Abductive Reasoning in Machine Learning
On September 17, PhD student Simon Enni from Aarhus visits the HPS group and will be giving a talk. Our group meetings are rather informal and start with bring-your-lunch from 11.30 before we go on the presentation.
If you are interested in joining, please send an email to email@example.com.
Machine learning is often portrayed as an automatic process utilising inductive reasoning to extract novel insights from empirical material allowing data to “speak for themselves”. However, such an approach has a series of fundamental limitations. In this presentation, I argue that using machine learning as a purely inductive method risks (1) isolating models from the phenomena they represent, (2) challenging the ability of models to cope with changing circumstances, potentially leading to (3) a lack of transparency and general understanding of the mechanisms underlying the modelled phenomena.
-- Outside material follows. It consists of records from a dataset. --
(** * Gmail_backend: the spam classifier and the message fan-out

    A shallow embedding of the email routes of the backend and the
    properties of the send / reply / forward pipeline proved about it.
    The code is read from src/models/Email.js (the Email schema, then the
    router of the email routes, then the User schema), from the end of
    src/routes/auth.js (the module of [detectSpam]), from
    src/models/AutoReply.js and from src/unnamed/part_001 (the Label
    schema and [ensureSpamLabel]).

    The handlers are written in a small state-and-exception monad over a
    [World] that holds the four MongoDB collections, the Socket.IO
    registration and a schedule of collaborator faults. *)

From Stdlib Require Import List String Ascii Bool Arith ZArith Lia.
Import ListNotations.
Local Open Scope string_scope.
Local Open Scope list_scope.
Local Open Scope nat_scope.

Set Implicit Arguments.

(* ================================================================== *)
(** * JavaScript strings *)
(* ================================================================== *)

(** A JavaScript string is modelled by a [string] whose characters are
    the code units below 256 (the Latin-1 range). *)
Module Js.

Definition code (c : ascii) : nat := nat_of_ascii c.

Definition between (lo hi n : nat) : bool := (lo <=? n) && (n <=? hi).

(** [String.prototype.toLowerCase] on one code unit: A-Z, and the
    Latin-1 capitals U+00C0..U+00DE except the multiplication sign. *)
Definition lowerChar (c : ascii) : ascii :=
  let n := code c in
  if between 65 90 n || (between 192 222 n && negb (n =? 215))
  then ascii_of_nat (n + 32) else c.

Fixpoint toLowerCase (s : string) : string :=
  match s with
  | EmptyString => EmptyString
  | String c t => String (lowerChar c) (toLowerCase t)
  end.

(** White space of [\s] and of [trim]: TAB, LF, VT, FF, CR, SP, NBSP. *)
Definition isSpace (c : ascii) : bool :=
  let n := code c in between 9 13 n || (n =? 32) || (n =? 160).

(** [s.includes(kw)] *)
Fixpoint includes (s kw : string) : bool :=
  prefix kw s ||
  match s with
  | EmptyString => false
  | String _ t => includes t kw
  end.

Fixpoint trimStart (l : list ascii) : list ascii :=
  match l with
  | c :: t => if isSpace c then trimStart t else l
  | [] => []
  end.

(** [s.trim()] *)
Definition trim (s : string) : string :=
  string_of_list_ascii
    (rev (trimStart (rev (trimStart (list_ascii_of_string s))))).

(** Truthiness of a string: the empty string is the only falsy one. *)
Definition truthy (s : string) : bool :=
  match s with EmptyString => false | String _ _ => true end.

(** [s.split('.').pop()]: what follows the last dot, the whole string
    when it has none. [acc] is the segment read so far. *)
Fixpoint lastSegment (acc s : string) : string :=
  match s with
  | EmptyString => acc
  | String c t =>
      if (code c =? 46) then lastSegment EmptyString t
      else lastSegment (append acc (String c EmptyString)) t
  end.

Definition splitDotPop (s : string) : string := lastSegment EmptyString s.

(** ** The regular expression urlRegex of detectSpam *)

(** Its character class: anything but white space, the two angle
    brackets, the double quote (34) and the single quote (39). *)
Definition urlChar (c : ascii) : bool :=
  let n := code c in
  negb (isSpace c || (n =? 60) || (n =? 62) || (n =? 34) || (n =? 39)).

(** The longest run of class characters at the head of [l], and what
    follows it: the greedy [+]. *)
Fixpoint spanUrl (l : list ascii) : list ascii * list ascii :=
  match l with
  | c :: t =>
      if urlChar c
      then let (run, rest) := spanUrl t in (c :: run, rest)
      else ([], l)
  | [] => ([], [])
  end.

Fixpoint stripPrefix (p l : list ascii) : option (list ascii) :=
  match p, l with
  | [], _ => Some l
  | a :: p', b :: l' => if Ascii.eqb a b then stripPrefix p' l' else None
  | _ :: _, [] => None
  end.

(** The body of one match after the scheme [sch]: at least one class
    character, greedily extended. *)
Definition execAfter (sch l : list ascii) : option (list ascii * list ascii) :=
  match stripPrefix sch l with
  | Some after =>
      match spanUrl after with
      | ([], _) => None
      | (run, rest) => Some (sch ++ run, rest)
      end
  | None => None
  end.

(** One attempt of the expression at the head of [l]: the match and the
    rest of the input. The optional [s] is tried first. *)
Definition execUrl (l : list ascii) : option (list ascii * list ascii) :=
  match execAfter (list_ascii_of_string "https://") l with
  | Some r => Some r
  | None => execAfter (list_ascii_of_string "http://") l
  end.

(** [String.prototype.match] with the [g] flag: every match, left to
    right, the search resuming where the last match ended. *)
Fixpoint matchAll (fuel : nat) (l : list ascii) : list string :=
  match fuel with
  | 0 => []
  | S fuel' =>
      match l with
      | [] => []
      | _ :: t =>
          match execUrl l with
          | Some (m, rest) => string_of_list_ascii m :: matchAll fuel' rest
          | None => matchAll fuel' t
          end
      end
  end.

(** [body.match(urlRegex) || []] *)
Definition matchUrls (body : string) : list string :=
  let l := list_ascii_of_string body in matchAll (List.length l) l.

End Js.

(* ================================================================== *)
(** * The Mongoose models *)
(* ================================================================== *)

(** An ObjectId. Path parameters that must be ObjectIds are [option
    ObjectId]: [None] is a string that is not one. *)
Definition ObjectId := nat.

(** models/User.js, the fields the email routes read. *)
Module User.
Record t := mk {
  id : ObjectId;
  email : option string;
  isEmailVerified : bool
}.
End User.

(** The attachment sub-document of models/Email.js. No path is required. *)
Module Attachment.
Record t := mk {
  url : option string;
  filename : option string;
  size : option Z
}.
End Attachment.

Inductive Folder := inbox | sent | draft | starred | trash | spam.

(** models/Email.js *)
Module Email.
Record t := mk {
  id : ObjectId;
  sender : string;
  recipients : list string;
  cc : list string;
  bcc : list string;
  subject : string;
  body : string;
  attachments : list Attachment.t;
  folder : Folder;
  labels : list ObjectId;
  isRead : bool;
  isStarred : bool;
  isSpam : bool;
  sentAt : nat;
  draftSavedAt : option nat
}.

Definition set_id (i : ObjectId) (e : t) : t :=
  mk i (sender e) (recipients e) (cc e) (bcc e) (subject e) (body e)
     (attachments e) (folder e) (labels e) (isRead e) (isStarred e)
     (isSpam e) (sentAt e) (draftSavedAt e).

Definition set_folder (f : Folder) (e : t) : t :=
  mk (id e) (sender e) (recipients e) (cc e) (bcc e) (subject e) (body e)
     (attachments e) f (labels e) (isRead e) (isStarred e)
     (isSpam e) (sentAt e) (draftSavedAt e).

Definition set_labels (l : list ObjectId) (e : t) : t :=
  mk (id e) (sender e) (recipients e) (cc e) (bcc e) (subject e) (body e)
     (attachments e) (folder e) l (isRead e) (isStarred e)
     (isSpam e) (sentAt e) (draftSavedAt e).

Definition set_isRead (b : bool) (e : t) : t :=
  mk (id e) (sender e) (recipients e) (cc e) (bcc e) (subject e) (body e)
     (attachments e) (folder e) (labels e) b (isStarred e)
     (isSpam e) (sentAt e) (draftSavedAt e).

Definition set_isStarred (b : bool) (e : t) : t :=
  mk (id e) (sender e) (recipients e) (cc e) (bcc e) (subject e) (body e)
     (attachments e) (folder e) (labels e) (isRead e) b
     (isSpam e) (sentAt e) (draftSavedAt e).

(** The [required: true] paths of the schema: sender, subject, body and
    every element of recipients. Mongoose rejects the empty string for
    a required String. *)
Definition valid (e : t) : bool :=
  Js.truthy (sender e) && Js.truthy (subject e) && Js.truthy (body e)
  && forallb Js.truthy (recipients e).

(** The participant filter of the read / star / trash / label routes:
    [$or: [{sender}, {recipients}, {cc}, {bcc}]]. *)
Definition participant (who : string) (e : t) : bool :=
  String.eqb (sender e) who
  || existsb (String.eqb who) (recipients e)
  || existsb (String.eqb who) (cc e)
  || existsb (String.eqb who) (bcc e).
End Email.

(** The Label model (its schema; [ensureSpamLabel] is further down). *)
Module Label.
Record t := mk {
  id : ObjectId;
  userId : ObjectId;
  name : string;
  isSystemLabel : bool;
  createdAt : nat
}.
End Label.

(** models/AutoReply.js *)
Module AutoReply.
Record t := mk {
  id : ObjectId;
  userId : ObjectId;
  enabled : bool;
  message : string;
  updatedAt : nat
}.
End AutoReply.

(* ================================================================== *)
(** * The world and the monad of the handlers *)
(* ================================================================== *)

(** The payload of a [newEmail] event. The auto-reply notification has no
    [isSpam] field. *)
Record Notification := mkNotification {
  n_sender : string;
  n_subject : string;
  n_sentAt : nat;
  n_isSpam : option bool
}.

(** What a handler does besides reading and writing the collections. *)
Inductive Event :=
| Classify (sender : string)              (* detectSpam was entered *)
| Emit (room : string) (n : Notification) (* io.to(room).emit('newEmail', n) *)
| Log (msg : string).                     (* console.error / console.warn *)

(** [faults k] is the error thrown by the [k]-th call to a collaborator
    (the database, Cloudinary, Socket.IO), if that call fails; [calls]
    counts the calls made so far. [io] tells whether [app.get('io')] is
    set; [now] is the clock read by [new Date()]. *)
Record World := mkWorld {
  users : list User.t;
  emails : list Email.t;
  labels : list Label.t;
  autoReplies : list AutoReply.t;
  nextId : ObjectId;
  now : nat;
  io : bool;
  faults : nat -> option string;
  calls : nat;
  trace : list Event
}.

Definition set_emails (l : list Email.t) (w : World) : World :=
  mkWorld (users w) l (labels w) (autoReplies w) (nextId w) (now w) (io w)
          (faults w) (calls w) (trace w).

Definition set_labels (l : list Label.t) (w : World) : World :=
  mkWorld (users w) (emails w) l (autoReplies w) (nextId w) (now w) (io w)
          (faults w) (calls w) (trace w).

Definition set_nextId (i : ObjectId) (w : World) : World :=
  mkWorld (users w) (emails w) (labels w) (autoReplies w) i (now w) (io w)
          (faults w) (calls w) (trace w).

Definition set_calls (c : nat) (w : World) : World :=
  mkWorld (users w) (emails w) (labels w) (autoReplies w) (nextId w) (now w)
          (io w) (faults w) c (trace w).

Definition set_trace (t : list Event) (w : World) : World :=
  mkWorld (users w) (emails w) (labels w) (autoReplies w) (nextId w) (now w)
          (io w) (faults w) (calls w) t.

(** The result of running a piece of handler code: a value or a thrown
    error. The world is kept in both cases: nothing is rolled back. *)
Inductive Outcome (A : Type) :=
| Returned (a : A)
| Thrown (err : string).
Arguments Returned {A} a.
Arguments Thrown {A} err.

Definition M (A : Type) : Type := World -> Outcome A * World.
(** Three tasks created, the middle one deleted: 1 and 3 are listed, in
    this order. *)
Lemma delete_task_removes_entry_witness :
  let st := snd (serve ticking_clock
                   [POST_tasks {| body_title := Given "Task 1"%string;
                                  body_description := Unset;
                                  body_completed := Unset |};
                    POST_tasks {| body_title := Given "Task 2"%string;
                                  body_description := Unset;
                                  body_completed := Unset |};
                    POST_tasks {| body_title := Given "Task 3"%string;
                                  body_description := Unset;
                                  body_completed := Unset |}]
                   init_state) in
  let st' := snd (app ticking_clock (DELETE_task 2) st) in
  reachable ticking_clock st /\
  map Task.id (get_tasks None st) = [1; 2; 3] /\
  map Task.id (get_tasks None st') = [1; 3] /\
  is_not_found (fst (app ticking_clock (GET_task 2) st')) = true /\
  next_id st' = 4.
Proof.
  intros st st'.
  assert (Hreach : reachable ticking_clock st)
    by (apply reachable_serve; constructor).
  pose proof (delete_task_removes_entry ticking_clock 2 st Hreach)
    as (_ & Hnext & Hpresent).
  change (Py.getitem (tasks_db st) 2) with
    (Some {| Task.id := 2; Task.title := Some "Task 2"%string;
             Task.description := None; Task.completed := Some false;
             Task.created_at := 2; Task.updated_at := 3 |}) in Hpresent.
  destruct Hpresent as (_ & _ & _ & Hget & _).
  repeat split; try assumption; reflexivity.
Defined.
To account for these weaknesses, I present a model that allows both inductive and abductive ways of reasoning to be mutually informative in an iterative and ampliative process of data-driven scientific discovery. This approach is based on a renewed focus on abductive reasoning as introduced by C. S. Peirce in his work on the logic of science. Here, induced models suggest new relationships to be explored and tested by abduced hypotheses that in turn lend themselves to improving and explaining the utility of the models produced by machine learning.